Collected data entries
**********
(** * The CAPTCHA gate *)

(** The state in which [solve_captcha] requests the image. *)
Lemma solve_captcha_unfold {E : Environment}
  (depth : nat) (session : Session) (s s1 s2 : io) (img resp : response) :
  http (captcha_request session)
       {| world := world s;
          trace := Log DEBUG Msg_attempt_captcha :: trace s |}
  = (Ok img, s1) ->
  http (submit_request session (recognize_captcha (content img))) s1
  = (Ok resp, s2) ->
  solve_captcha (S depth) session s
  = try_except
      (valid <- of_result (doc <-? resp_json resp ;; subscript doc "valid") ;;
       if differs_from_str valid "2" then solve_captcha depth session
       else ret tt)
      on_value_error s2.
Proof.
  intros H1 H2. cbn [solve_captcha]. unfold bind at 1. unfold logger, emit.
  unfold bind at 1. rewrite H1. unfold bind at 1. rewrite H2. reflexivity.
Qed.

(** While the portal rejects the answer, [solve_captcha] asks for a new
    image and tries again; after [n] rejections an accepted answer ends
    it. *)
Lemma solve_captcha_retries (n : nat) (rest : list reply) (tr : list event) :
  solve_captcha (E := scripted) (S n) a_session
    (@Build_io scripted (captcha_rounds n ++ rest) tr)
  = (Ok tt,
     @Build_io scripted rest
       (repeat (Log DEBUG Msg_attempt_captcha) (S n) ++ tr)).
Proof.
  revert tr. induction n as [ | n IH]; intros tr.
  - reflexivity.
  - erewrite (solve_captcha_unfold (E := scripted));
      [ | reflexivity | reflexivity ].
    unfold try_except, bind, of_result.
    cbn [resp_json json_body rbind captcha_invalid json_page].
    change (subscript (JObj [("valid"%string, JStr "0")]) "valid")
      with (Ok (JStr "0")).
    change (differs_from_str (JStr "0") "2") with true. cbv iota beta.
    rewrite IH.
    replace (repeat (Log DEBUG Msg_attempt_captcha) (S (S n)))
      with (repeat (Log DEBUG Msg_attempt_captcha) (S n)
            ++ [Log DEBUG Msg_attempt_captcha]).
    + rewrite <- app_assoc. reflexivity.
    + change [Log DEBUG Msg_attempt_captcha]
        with (repeat (Log DEBUG Msg_attempt_captcha) 1).
      rewrite <- repeat_app. f_equal. lia.
Qed.

(** An answer that is not JSON ends the retries with
    [SessionExpiredError]. *)
Lemma solve_captcha_expired {E : Environment}
  (depth : nat) (session : Session) (s s1 s2 : io) (img resp : response) :
  http (captcha_request session)
       {| world := world s;
          trace := Log DEBUG Msg_attempt_captcha :: trace s |}
  = (Ok img, s1) ->
  http (submit_request session (recognize_captcha (content img))) s1
  = (Ok resp, s2) ->
  json_body resp = None ->
  solve_captcha (S depth) session s = (Raise SessionExpiredError, s2).
Proof.
  intros H1 H2 Hj. rewrite (solve_captcha_unfold _ _ _ _ _ _ _ H1 H2).
  unfold try_except, bind, of_result, resp_json. rewrite Hj. reflexivity.
Qed.

(** C8 (the code departs from the claim). [solve_captcha] lets errors other
    than [SessionExpiredError] out: a transport failure of the image
    request or of the submission leaves it as [RequestException], and a
    JSON answer without the [valid] field as [KeyError]; in [main] no
    clause catches them and the run ends with targets still pending. *)
Theorem solve_captcha_lets_other_errors_out :
  fst (solve_captcha 3 a_session (fresh [Unreachable]))
  = Raise RequestException
  /\ fst (solve_captcha 3 a_session (fresh [captcha_image; Unreachable]))
     = Raise RequestException
  /\ fst (solve_captcha 3 a_session
            (fresh [captcha_image; json_page (JObj [])]))
     = Raise KeyError
  /\ ending (main (E := scripted) "1900012345" "secret" 3 3
               (login_ok ++ [directory [algebra_row "50/49"]; Unreachable])
               [algebra])
     = (Ok tt, [algebra], Some (Log ERROR (Msg_uncaught RequestException))).
Proof.
  repeat split; vm_compute; reflexivity.
Qed.

(** * Session acquisition *)

(** C9 (the code departs from the claim). [get_elective_session] lets a
    third kind of error out: when the identity provider's answer is not
    JSON, [r.json()] raises [ValueError], which the [except KeyError]
    clause of [get_iaaa_token] does not catch; an answer that is JSON but
    not an object leaves as [TypeError].  In [main] neither is caught, and
    the run ends with every target still pending. *)
Theorem get_elective_session_lets_value_error_out :
  fst (get_elective_session "1900012345" "secret"
         (fresh [html_page 502 no_soup]))
  = Raise ValueError
  /\ fst (get_elective_session "1900012345" "secret"
            (fresh [json_page (JArr [])]))
     = Raise TypeError
  /\ ending (main (E := scripted) "1900012345" "secret" 3 3 [html_page 502 no_soup]
               [algebra; biology])
     = (Ok tt, [algebra; biology],
        Some (Log ERROR (Msg_uncaught ValueError))).
Proof.
  repeat split; vm_compute; reflexivity.
Qed.
(** * Supervisor schedule: a shallow embedding of [src/lib/schedule.js]
      and [src/lib/validate.js], with the properties of its specification.

    Conventions of the embedding.
    - Days, offsets, counters and regime parameters are JavaScript numbers
      that hold integers well below 2^53 once [clampInt] has run; they are
      modelled as [Z], on which [+], [-], [*], [Math.max], [Math.min] and
      [Math.abs] are exact.  The remainder operator [%] truncates towards
      zero: it is [Z.rem].
    - Arrays are lists; [a[i] = v] on an index inside the array is stdpp's
      [<[i:=v]>] and [a[i]] is a lookup.
    - A thrown exception is [None] in the option monad.  The only throwing
      operation of the module is [Array(n)], which raises a [RangeError]
      unless [n] is an integer in [0, 2^32 - 1]. *)

From Stdlib Require Import ZArith QArith Qround String Ascii Lia.
From Stdlib Require Import Decimal DecimalString.
From stdpp Require Import base tactics option list list_numbers sorting strings gmap.

Local Open Scope Z_scope.

(** ** Day states *)

(** [STATES]: the six one-character labels. *)
Inductive DayState : Type :=
  | EMPTY      (* "-" *)
  | STANDUP    (* "S" *)
  | INDUCTION  (* "I" *)
  | PRODUCING  (* "P" *)
  | WINDDOWN   (* "B" *)
  | REST.      (* "D" *)

#[global] Instance DayState_eq_dec : EqDecision DayState.
Proof. solve_decision. Defined.

#[global] Instance DayState_inhabited : Inhabited DayState := populate EMPTY.

Definition label (st : DayState) : string :=
  match st with
  | EMPTY => "-"
  | STANDUP => "S"
  | INDUCTION => "I"
  | PRODUCING => "P"
  | WINDDOWN => "B"
  | REST => "D"
  end.

(** ** JavaScript values at the boundary *)

(** What a caller can put in a field of the parameter object: a finite
    number (every finite double is a rational), one of the three non-finite
    numbers, or a value that is not a number at all ([undefined], a string,
    ...), for which [Number.isFinite] answers [false] without coercion. *)
Inductive JsValue : Type :=
  | JsFinite (q : Q)
  | JsNaN
  | JsPosInfinity
  | JsNegInfinity
  | JsOther.

Definition Number_isFinite (v : JsValue) : bool :=
  match v with
  | JsFinite _ => true
  | _ => false
  end.

(** [clampInt(n, min, max)]. *)
Definition clampInt (n : JsValue) (min max : Z) : Z :=
  let x := match n with
           | JsFinite q => Qfloor q
           | _ => min
           end in
  Z.max min (Z.min max x).

(** ** The state generator *)

Module Canonical.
**********
== Exercise ==
Only the lines above from the line with "modelled as [Z], on" to the line with "From stdpp Require", those two lines included, should be reproduced exactly.

== Response for this exercise ==
      modelled as [Z], on which [+], [-], [*], [Math.max], [Math.min] and
      [Math.abs] are exact.  The remainder operator [%] truncates towards
      zero: it is [Z.rem].
    - Arrays are lists; [a[i] = v] on an index inside the array is stdpp's
      [<[i:=v]>] and [a[i]] is a lookup.
    - A thrown exception is [None] in the option monad.  The only throwing
      operation of the module is [Array(n)], which raises a [RangeError]
      unless [n] is an integer in [0, 2^32 - 1]. *)

From Stdlib Require Import ZArith QArith Qround String Ascii Lia.
From Stdlib Require Import Decimal DecimalString.
From stdpp Require Import base tactics option list list_numbers sorting strings gmap.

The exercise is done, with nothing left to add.